Review
Kiss, Polly Clark, Bloodaxe £6.95
The coffee table nude on the cover of Clark’s first collection (a PBS recommendation) seems fully-clothed in her nakedness giving an impression of strength in self-containedness. This image appropriately reflects Clark’s voice.
You might describe Clark’s aesthetic as expressionist by the way that she doesn’t much use the outside world and its objects as referents, but conjures up her own archetypical and symbolic images coloured with highly-idiosyncratic emotion: (from ‘The Consultant’), “conversation screamed around me /drenching me as though in snow.”
In common with Selima Hill, Clark’s interest lies in disturbing, not merely stimulating the senses, giving experience a mysterious and challenging turn. Her sense of adventure takes her to unexpected places; one moment we are in Hungary, the next Amsterdam or a zoo, a hospital or Blackpool Tower: one minute she writes in the persona of a man, the next as a patient of Freud or a pet rabbit, but I don’t sense any real distinction between these places and voices; the psychological furniture is the same.

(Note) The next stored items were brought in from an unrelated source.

Definition small_inodes (f : fs) : bool :=
  forallb (λ ki, i_size ki.2 <? 2 ^ 59) (map_to_list (f_inodes f)).
Definition wf_nodes (f : fs) : bool :=
  forallb (λ kn, match kn.2 with Reg i => Nat.ltb i (f_next f) | Dir => true end)
    (map_to_list (f_nodes f)).

Lemma small_sizes f : small_inodes f = true → sizes_ok f.
Proof.
  intros H. split; [done|]. intros k i Hk. unfold small_inodes in H.
  rewrite forallb_forall in H. apply elem_of_map_to_list, list_elem_of_In, H in Hk.
  by apply Z.ltb_lt in Hk.
Qed.

Lemma wf_nodes_wf f : wf_nodes f = true → fs_wf f.
Proof.
  intros H p i Hp. unfold wf_nodes in H. rewrite forallb_forall in H.
  apply elem_of_map_to_list, list_elem_of_In, H in Hp. by apply Nat.ltb_lt in Hp.
Qed.

(** [ready] evaluates on a board. *)
Ltac board_ready :=
  split;
  [ by split | by apply wf_nodes_wf | by apply small_sizes
  | repeat constructor; apply (bool_decide_unpack _); vm_compute; exact I
  | reflexivity
  | apply (bool_decide_unpack _); vm_compute; exact I
  | vm_compute; reflexivity | vm_compute; reflexivity
  | apply (bool_decide_unpack _); vm_compute; exact I
  | apply (bool_decide_unpack _); vm_compute; exact I
  | vm_compute; reflexivity
  | unfold bootflag_names; split; [intros [?|?]|]; done ].

Lemma board_ready_35 :
  ready (board "3" "5" "3") "/dev/mmcblk0p3" "/dev/mmcblk0p5" "3" "5".
Proof. board_ready. Qed.

Lemma board_ready_confused :
  ready (board "3" "13" "13") "/dev/mmcblk0p13" "/dev/mmcblk0p13" "3" "13".
Proof. board_ready. Qed.

Lemma regular_alias f p q i j :
  f_nodes f !! p = Some (Reg i) → p ≠ q → f_nodes f !! q = j → j ≠ Some (Reg i) →
  ¬ alias f p q.
Proof. intros Hp Hne <- Hq [->|(k & Hk & Hk')]; congruence. Qed.

Ltac not_alias :=
  eapply regular_alias; [vm_compute; reflexivity|done|vm_compute; reflexivity|done].

Lemma ref_open_works t w1 w2 f :
  is_Some (fs_read f t) → w_fs w1 = f → openfileoutput t w1 ≠ Done None w2.
Proof. intros [x Hx] Hf. simpl. by rewrite Hf, Hx. Qed.

Ltac board_sound :=
  split;
  [ reflexivity
  | eexists; split; [vm_compute; reflexivity|done]
  | eexists; split; [vm_compute; reflexivity|done]
  | split;
    [ reflexivity
    | split_and!; [right; split; vm_compute; done|done..]
    | done
    | intros w1 w2; apply ref_open_works; vm_compute; eauto
    | split_and!; not_alias ] ].

Lemma board_sound_35 :
  sound (board "3" "5" "3") "/dev/mmcblk0p3" "/dev/mmcblk0p5".
Proof. board_sound. Qed.

Lemma board_sound_confused :
  sound (board "3" "13" "13") "/dev/mmcblk0p13" "/dev/mmcblk0p13".
Proof. board_sound. Qed.

Lemma board_banks : banks_ok "/dev/mmcblk0" "3" "5".
Proof. split; apply (bool_decide_unpack _); vm_compute; exact I. Qed.

Lemma board_not_alias :
  ¬ alias (w_fs (board "3" "5" "3")) "/dev/mmcblk0p5" "/dev/mmcblk0p3".
Proof. not_alias. Qed.
End demo.

(** ** The properties of an update *)

Section properties.
Context `{Env} `{!HonestEnv} `{Config} `{!ConfigOk} `{SwupdateLib} `{!SwupdateLaws}.

Lemma handler_run img m t b1 b2 w :
  ready w m t b1 b2 → BOOTFLAGS_DIR ≠ reboot_flag_path →
  wp (rootfsv4_handler img) (handler_post img m b2 t w)
     (λ _ w', same_fs w w' ∧ (unreliable ∨ ¬ sound w m t)) w.
Proof. intros. eapply wp_handler; eauto. Qed.

(** C2: on a board where neither bank's number ends the other partition's name,
    the update goes to the partition of the other bank; and when that is another
    file than the mounted one, the data of the partition the system runs from is
    the same afterwards, whatever the update does, whichever call fails, and when
    it stops the process too. ([confused_banks_overwrite] is what happens when
    the number of one bank ends the other's, such as 3 and 13.) *)
Theorem mounted_bank_untouched img dev m t b1 b2 w :
  banks_ok dev b1 b2 → other_bank dev b1 b2 m t → ¬ alias (w_fs w) t m →
  ready w m t b1 b2 → BOOTFLAGS_DIR ≠ reboot_flag_path → ¬ flag_names m →
  let w' := final (rootfsv4_handler img w) in
  target_path m b1 b2 = Some t ∧ t ≠ m ∧
  f_nodes (w_fs w') !! m = f_nodes (w_fs w) !! m ∧
  fs_read (w_fs w') m = fs_read (w_fs w) m.
Proof.
  intros Hb Ho Hal Hrd Hne Hnf w'. split; [by apply (other_bank_target dev)|].
  split; [by apply not_eq_sym, (other_bank_ne dev b1 b2)|].
  pose proof (handler_run img m t b1 b2 w Hrd Hne) as Hwp.
  unfold wp in Hwp. unfold w'. destruct (rootfsv4_handler img w) as [r w1|h w1]; simpl.
  2: { destruct Hwp as [Hs _]. unfold same_fs in Hs. by rewrite Hs. }
  destruct Hwp as [_ [(_&Hf&_)|(->&[(?&_)|(_&Hf&_)])]]; [|done|]; apply Hf.
  - intros [?|?]; [done|]. apply Hnf. by left.
  - intros [?|?]; done.
Qed.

Ideas in her work revolve around the usefulness and meaningfulness of pain. She ploughs bravely through difficult terrain: grief, frigidity, abuse and more, with a strong tactile and kinaesthetic sense that, I must confess, challenges my own more visual orientation and gives me sense of vertigo. From ‘A Lunch Date with My Father’:
As you’re speaking I’m dreaming
of leaning over the pizza
of leaning over the salad
of leaning over to stop with a kiss
the sun crashing through the window
like a lion with huge paws
And from ‘Zoo’:
... he chased it and threw
his great shoulders at its hooves
bringing it down in a trembling
thump, and I thought the breaking
of freedom was beautiful, I thought
I was discovering truth
in these limbs collapsing,
antlers falling against the sky,
and the snow in shreds
like a man’s blue eye.
Beautiful and exciting though this is, I couldn’t relate wholeheartedly to all of the work. ‘If You’re Interested’, presents half of a telephone conversation. My feeling reading this was similar to my experience of other parts of the book. I felt at times that I shouldn’t be listening and at others that I was being excluded. Clark’s raw, energetic, symbolic expressionism sometimes left me yearning for the ordinary extraordinariness of the real world.